I still wouldn't even if I had the money because if you get 500k in donations for equipment and staff salary thats 500k you can take out of your revenue to line the pockets of executives.


> ... if I had the information about which % of that money went to actual equipment and patient services

That wouldn't give you the whole picture on waste. A big chunk of high health care costs is hidden inside the equipment and patient services. American hospitals have a habit of doing things in much more expensive ways than is strictly necessary.


Nonprofit means there aren't investors being paid a dividend, you can still have a cluster of management parasites getting paid $1M/yr.


The same thing applies even to Mozilla https://news.ycombinator.com/item?id=10101637. Wikipedia is significantly better but still not perfect https://foundation.wikimedia.org/w/index.php?page=49&title=F....
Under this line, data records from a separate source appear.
(** The position after a tick. *)
Lemma next_index c i :
  8 * c <= maxAlloc → 0 <= i < c →
  (if decide (Int64.add i 1 >= c) then 0 else Int64.add i 1) = (i + 1) mod c.
Proof.
  intros Hc Hi.
  assert (Int64.add i 1 = i + 1) as ->.
  { apply Int64.wrap64_id. unfold maxAlloc in Hc.
    unfold Int64.in_range, Int64.min_int, Int64.max_int. lia. }
  destruct (decide (i + 1 >= c)).
  - assert (i + 1 = c) as -> by lia. by rewrite Z.mod_same by lia.
  - by rewrite Z.mod_small by lia.
Qed.

(** The world one rotation step builds. *)
Lemma step_cases now w :
  wf w →
  let tw := wheel w in
  ∃ expired detached,
    slots tw !! Z.to_nat (CurrentIndex tw) = Some expired ∧
    heap w !! expired = Some detached ∧
    step now w =
      Ok (mkWorld
            (mkTimerWheel (tickTime tw) (slotCount tw) now
               ((CurrentIndex tw + 1) mod slotCount tw)
               (<[Z.to_nat (CurrentIndex tw) := fresh (dom (heap w))]> (slots tw))
               (maxSlotSize tw) (purge detached (idSlotMap tw)))
            (<[fresh (dom (heap w)) := ∅]> (heap w))
            (calls w ++ [(CurrentStartTime tw, expired)])).
Proof.
  intros Hwf tw. subst tw.
  pose proof Hwf as (_ & _ & Halloc & Hci & _).
  destruct (wf_slot w _ Hwf Hci) as (expired & detached & Hslot & Hm).
  exists expired, detached. unfold step. cbv zeta. cbn [slots set_position].
  rewrite Hslot. cbn [bind]. rewrite Hm. cbn [bind alloc].
  rewrite next_index by done.
  apply slice_get_Ok in Hslot as [_ Hslot]. apply deref_Ok in Hm.
  by repeat split.
Qed.

End RemoveStep.

(** ** The invariant is established by [New] and [Start] and kept by
       [ScheduleAt], [Remove] and [step] *)

Section Invariant.

Implicit Types (w : World) (data x : iface) (now : Time).

Lemma fill_slots_spec n h ls h' :
  fill_slots n h = (ls, h') →
  length ls = n ∧ NoDup ls ∧
  Forall (λ s, h !! s = None ∧ h' !! s = Some ∅) ls ∧
  (∀ s v, h !! s = Some v → h' !! s = Some v).
Proof.
  revert h ls h'. induction n as [|n IH]; intros h ls h'; simpl.
  - intros [= <- <-]. repeat split; [constructor | constructor | done].
  - destruct (fill_slots n (<[fresh (dom h) := ∅]> h)) as [ls1 h2] eqn:E.
    intros [= <- <-].
    destruct (IH _ _ _ E) as (Hlen & Hnd & Hall & Hkeep).
    pose proof (alloc_fresh h) as Hfresh. simpl in Hfresh.
    rewrite Forall_forall in Hall.
    repeat split.
    + simpl. by rewrite Hlen.
    + constructor; [|done]. intros Hin.
      destruct (Hall _ Hin) as [Hnone _].
      by rewrite lookup_insert_eq in Hnone.
    + constructor.
      * split; [done|]. apply Hkeep. by rewrite lookup_insert_eq.
      * apply Forall_forall. intros s Hs. destruct (Hall _ Hs) as [Hnone ?].
        split; [|done].
        destruct (decide (fresh (dom h) = s)) as [<-|Hne]; [done|].
        by rewrite lookup_insert_ne in Hnone.
    + intros s v Hs. apply Hkeep.
      rewrite lookup_insert_ne; [done|]. intros <-. congruence.
Qed.

Lemma New_Start_wf tick count maxSize h log now :
  0 < tick → 0 < count → 8 * count <= maxAlloc →
  ∃ w0 w,
    New tick count maxSize h log = Ok w0 ∧ Start now w0 = Ok w ∧ wf w ∧
    CurrentIndex (wheel w) = 0 ∧ CurrentStartTime (wheel w) = now ∧
    idSlotMap (wheel w) = ∅ ∧
    ∀ i, 0 <= i < count → bucket w i = Some ∅.
Proof.
  intros Htick Hcount Halloc. unfold New.
  destruct (decide (count < 0 ∨ maxAlloc < 8 * count)) as [?|_]; [lia|].
  destruct (fill_slots (Z.to_nat count) h) as [ls h'] eqn:E.
  destruct (fill_slots_spec _ _ _ _ E) as (Hlen & Hnd & Hall & _).
  eexists _, _. split; [done|]. unfold Start; simpl.
  destruct (decide (tick <= 0)) as [?|_]; [lia|]. split; [done|].
  repeat split; simpl; try lia; try done.
  - eapply Forall_impl; [exact Hall|]. by intros s [_ ->].
  - unfold bucket; simpl. intros i Hi.
    destruct (decide (0 <= i)); [|lia].
    assert (is_Some (ls !! Z.to_nat i)) as [s Hs]
      by (apply lookup_lt_is_Some_2; lia).
    rewrite Hs. rewrite Forall_lookup in Hall. by apply (Hall _ _ Hs).
Qed.

Lemma ScheduleAt_wf at_ data w e w' :
  wf w → ScheduleAt at_ data w = Ok (e, w') → wf w'.
Proof.
  intros Hwf H. destruct e as [e|].
  { by apply ScheduleAt_error_unchanged in H as ->. }
  apply ScheduleAt_success_inv in H
    as (steps & index & slot & m & _ & _ & _ & _ & Hslot & Hm & _ & ->).
  destruct Hwf as (Htick & Hlen & Halloc & Hci & Hnd & Hlive & Hids).
  unfold wf; simpl; split_and!; try done; try lia.
  - eapply Forall_impl; [exact Hlive|]. intros s Hs. simpl in *.
    destruct (decide (slot = s)) as [->|Hne].
    + by rewrite lookup_insert_eq.
    + by rewrite lookup_insert_ne.
  - apply map_Forall_insert_2; [|done].
    apply slice_get_range in Hslot. lia.
Qed.

Lemma Remove_wf data w w' : wf w → Remove data w = Ok w' → wf w'.
Proof.
  intros Hwf [->|(index & slot & m & _ & _ & _ & ->)]%Remove_inv; [done|].
  destruct Hwf as (Htick & Hlen & Halloc & Hci & Hnd & Hlive & Hids).
  unfold wf; simpl; split_and!; try done; try lia.
  eapply Forall_impl; [exact Hlive|]. intros s Hs. simpl in *.
  destruct (decide (slot = s)) as [->|Hne].
  - by rewrite lookup_insert_eq.
  - by rewrite lookup_insert_ne.
Qed.

Lemma step_wf now w w' : wf w → step now w = Ok w' → wf w'.
Proof.
  intros Hwf H.
  destruct (step_cases now w Hwf) as (expired & detached & _ & _ & Heq).
  rewrite Heq in H. injection H as <-.
  destruct Hwf as (Htick & Hlen & Halloc & Hci & Hnd & Hlive & Hids).
  pose proof (alloc_fresh (heap w)) as Hfresh. simpl in Hfresh.
  unfold wf; simpl; split_and!; try done.
  - by rewrite length_insert.
  - apply Z.mod_pos_bound. lia.
  - apply Z.mod_pos_bound. lia.
  - apply NoDup_list_insert; [done|]. intros Hin.
    rewrite Forall_forall in Hlive. destruct (Hlive _ Hin) as [v Hv].
    congruence.
  - apply Forall_insert; [|by rewrite lookup_insert_eq].
    eapply Forall_impl; [exact Hlive|]. intros s [v Hs]. simpl in *.
    rewrite lookup_insert_ne; [by eexists|]. intros <-. congruence.
  - intros x i Hx. rewrite purge_lookup in Hx.
    destruct (detached !! x); [done|]. by apply (Hids x).
Qed.

End Invariant.

(** * The claims of the specification *)

Section ScheduleClaims.

Implicit Types (w : World) (data x : iface).

(** C3. [ScheduleAt(t, x)] returns [ErrScheduleInPast] if and only if [t]
    is before [CurrentStartTime]; when it does, the world it returns is the
    world it was given: no bucket and no entry of the identity index has
    changed. *)
Theorem ScheduleAt_in_past at_ data w :
  ((∃ w', ScheduleAt at_ data w = Ok (Some ErrScheduleInPast, w'))
     ↔ Before at_ (CurrentStartTime (wheel w)) = true) ∧
  (∀ w', ScheduleAt at_ data w = Ok (Some ErrScheduleInPast, w') → w' = w).
Proof.
  split.
  - split.
    + intros [w' H]. revert H. unfold ScheduleAt, bind. cbv zeta.
      destruct (Before at_ (CurrentStartTime (wheel w))); [done|].
      intros H. repeat case_match; simplify_eq.
    + intros Hb. exists w. unfold ScheduleAt. by rewrite Hb.
  - intros w'. apply ScheduleAt_error_unchanged.
Qed.





Lemma ScheduleAt_in_past_witness :
  ∃ w', ScheduleAt (T0 - 1) (IString "a") (wheel10 0)
        = Ok (Some ErrScheduleInPast, w') ∧ w' = wheel10 0.
Proof.
  destruct (ScheduleAt_in_past (T0 - 1) (IString "a") (wheel10 0))
    as [[_ Hret] Hsame].
  destruct Hret as [w' Hw']; [vm_compute; reflexivity|].
  exists w'. split; [exact Hw' | exact (Hsame w' Hw')].
Defined.

End ScheduleClaims.

Section RotationClaims.

Implicit Types (w : World) (data x : iface) (now : Time).

(** C6. A rotation step on a wheel that satisfies the invariant, with
    [expiredIndex] and [start] the position and the window start before the
    step: the ring holds at [expiredIndex] a freshly allocated empty bucket
    in place of the detached one; the identity index has lost exactly the
    identities the detached bucket contains; and the callback has been
    called once more, with [(start, detached bucket)], the detached bucket
    holding the contents the slot had. *)
Theorem step_retires now w :
  wf w →
  let expiredIndex := CurrentIndex (wheel w) in
  let start := CurrentStartTime (wheel w) in
  ∃ expired detached fresh_slot w',
    step now w = Ok w' ∧
    slots (wheel w) !! Z.to_nat expiredIndex = Some expired ∧
    heap w !! expired = Some detached ∧
    heap w !! fresh_slot = None ∧
    slots (wheel w')
      = <[Z.to_nat expiredIndex := fresh_slot]> (slots (wheel w)) ∧
    bucket w' expiredIndex = Some ∅ ∧
    (∀ s, s ≠ fresh_slot → heap w' !! s = heap w !! s) ∧
    (∀ x, idSlotMap (wheel w') !! x =
            match detached !! x with
            | Some _ => None
            | None => idSlotMap (wheel w) !! x
            end) ∧
    calls w' = calls w ++ [(start, expired)] ∧
    heap w' !! expired = Some detached.
Proof.
  intros Hwf expiredIndex start.
  destruct (step_cases now w Hwf) as (expired & detached & Hslot & Hm & Heq).
  pose proof (alloc_fresh (heap w)) as Hfresh. simpl in Hfresh.
  pose proof Hwf as (_ & Hlen & _ & Hci & _).
  eexists expired, detached, (fresh (dom (heap w))), _.
  split; [exact Heq|]. simpl. split_and!; try done.
  - unfold bucket; simpl. fold expiredIndex.
    destruct (decide (0 <= expiredIndex)); [|lia].
    rewrite list_lookup_insert_eq by (subst expiredIndex; lia).
    by rewrite lookup_insert_eq.
  - intros s Hs. by rewrite lookup_insert_ne.
  - intros x. apply purge_lookup.
  - rewrite lookup_insert_ne; [done|]. intros Heq'. congruence.
Qed.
I honestly believe any company as well as everyone responsible for abusing the term "non-profit" in order to make money for their personal gain should be punished accordingly and be treated as scammers.


Most egregious might be the National Football League.

Oh, and (mega)churches.


The NFL is no longer incorporated as a non-profit.


Thank god. Now we just need to not exempt the megachurches.


Ha, most of the nonprofits in health care are actually extremely profitable.


Like most non profits in tech (Mozilla, Wikipedia, EFF, ...)


Being a non-profit exec is often extremely well-paid.


Depends on if a hospital takes medicare/low income people (and if they do what % of them make up their patient population). They do not make profits off them and instead rely on wage earning people with insurance to cover the loss.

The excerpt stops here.